A set of bivariate Cox proportional hazard models showed that among the demographic factors considered in this pilot study previous research experience was the only one to confer an advantage in study performance. A correlation matrix, however, indicated that the pre-stratification of participants had evenly distributed their degree of prior research experience between the two groups. When examining responses from just group A, major (biology and biochemistry v. dietetics, nutrition and food sciences) and previous research experience did approach significance. This indicates that familiarity with research literature and biomedical language is potentially advantageous in using the database, but ultimately not to a significant extent. In general, studies evaluating information retrieval systems with user-oriented methods have had similar trouble identifying significant extraneous influences on user performance.
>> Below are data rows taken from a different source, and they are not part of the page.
(** What [replaceWithCbrMp3] does to the disk, whatever the encoder does. *)
Lemma replaceWithCbrMp3_effect ffmpeg (filePath : Path.ParsedPath)
    (bitrate sampleRate : Z) (d : Fs.Disk) :
  let orig := Path.format filePath in
  let tmp := AudioReencode.tempPath filePath in
  let run := AudioReencode.replaceWithCbrMp3 ffmpeg filePath bitrate sampleRate d in
  (forall q, q <> orig -> q <> tmp ->
     Fs.files (snd run) !! q = Fs.files d !! q) /\
  match fst run with
  | Ok _ =>
      Fs.files (snd run) !! tmp = None /\
      exists out,
        ffmpeg = AudioReencode.Encoded out /\
        Fs.files (snd run) !! orig = Some (Fs.Raw out)
  | Err _ => Fs.files (snd run) !! orig = Fs.files d !! orig
  end.
Proof.
  intros orig tmp run.
  assert (Hne : tmp <> orig) by apply tempPath_ne.
  assert (Hfail :
    (forall out, ffmpeg <> AudioReencode.Encoded out) \/ Fs.files d !! orig = None ->
    exists fs' j',
      run = (Err (ToolError "ffmpeg"), {| Fs.files := fs'; Fs.journal := j' |}) /\
      forall q, q <> tmp -> fs' !! q = Fs.files d !! q).
  { intros H.
    destruct (reencode_failed ffmpeg orig tmp bitrate sampleRate d H)
      as (fs' & Hre & Hsame).
    exists fs', (Fs.journal d ++ [Fs.CallEncode orig tmp]). split; [|exact Hsame].
    subst run. unfold AudioReencode.replaceWithCbrMp3. fold orig tmp.
    unfold Fs.bind at 1. rewrite Hre. reflexivity. }
  destruct (Fs.files d !! orig) as [x|] eqn:Hx.
  - destruct ffmpeg as [out|part].
    + subst run. rewrite (replaceWithCbrMp3_done out filePath _ _ d x Hx).
      fold orig tmp. simpl. split; [|split].
      * intros q Hq1 Hq2. rewrite lookup_delete_ne by congruence.
        rewrite lookup_insert_ne by congruence.
        rewrite lookup_delete_ne by congruence.
        apply lookup_insert_ne. congruence.
      * apply lookup_delete_eq.
      * exists out. split; [reflexivity|].
        rewrite lookup_delete_ne by congruence. apply lookup_insert_eq.
    + destruct Hfail as (fs' & j' & Hrun & Hsame);
        [left; intros out; discriminate|].
      rewrite Hrun. cbn [fst snd Fs.files]. split.
      * intros q _ Hq. apply Hsame. exact Hq.
      * rewrite Hsame by congruence. exact Hx.
  - destruct Hfail as (fs' & j' & Hrun & Hsame); [right; reflexivity|].
    rewrite Hrun. cbn [fst snd Fs.files]. split.
    + intros q _ Hq. apply Hsame. exact Hq.
    + rewrite Hsame by congruence. exact Hx.
Qed.

(** X9: whatever the encoder does, [replaceWithCbrMp3] can only change two
    paths, the original and the temporary one.  When it returns, the
    original holds the encoder output and nothing is left at the temporary
    path, not even a file that was there before the call; when it throws the
    error of the encoder, the original holds what it held. *)
Theorem replaceWithCbrMp3_frame ffmpeg (filePath : Path.ParsedPath)
    (bitrate sampleRate : Z) (d : Fs.Disk) :
  let orig := Path.format filePath in
  let tmp := AudioReencode.tempPath filePath in
  let run := AudioReencode.replaceWithCbrMp3 ffmpeg filePath bitrate sampleRate d in
  (forall q, q <> orig -> q <> tmp ->
     Fs.files (snd run) !! q = Fs.files d !! q) /\
  (fst run = Ok tt ->
   Fs.files (snd run) !! tmp = None /\
   exists out,
     ffmpeg = AudioReencode.Encoded out /\
     Fs.files (snd run) !! orig = Some (Fs.Raw out)) /\
  (fst run = Err (ToolError "ffmpeg") ->
   Fs.files (snd run) !! orig = Fs.files d !! orig).
Proof.
  intros orig tmp run.
  destruct (replaceWithCbrMp3_effect ffmpeg filePath bitrate sampleRate d)
    as [Hframe Hend].
  fold orig tmp run in Hframe, Hend.
  split; [exact Hframe|].
  destruct (fst run) as [u|e]; split; try discriminate; intros _; exact Hend.
Qed.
Whether collecting data on age, sex, computer experience, online search engine familiarity or career objectives these examples from the literature show no significant differences between the groups assigned to the different search methods nor accuracy rates.16–18
In this pilot randomised trial, statistically significant differences were observed between groups A and B. This emphasised the marked differences between the methods and warrant expansion of the trial to validate the results. In addition to increasing the sample size, it will be helpful to source queries from a separate set of participants, experts on the topics addressed by the database or search history data from commercial engines.14 16 19 It will also be useful to expand the diversity of participants' education status. Determining the range of students and users that could benefit from this new platform for information will help guide integration into educational systems. A limitation of the Refbin system is that, unlike Google Scholar and PubMed, methods to continuously update the database are not yet implemented.
Conclusion
We demonstrated that a new method of extracting information from published biomedical literature allows users to more quickly and more accurately answer questions related to COVID-19. Topics such as COVID-19 present so much data that a next-generation system is required to more rapidly allow users to answer questions related to the published data. This pilot study with 1000 COVID-19 manuscripts points to a possible solution to speed up research.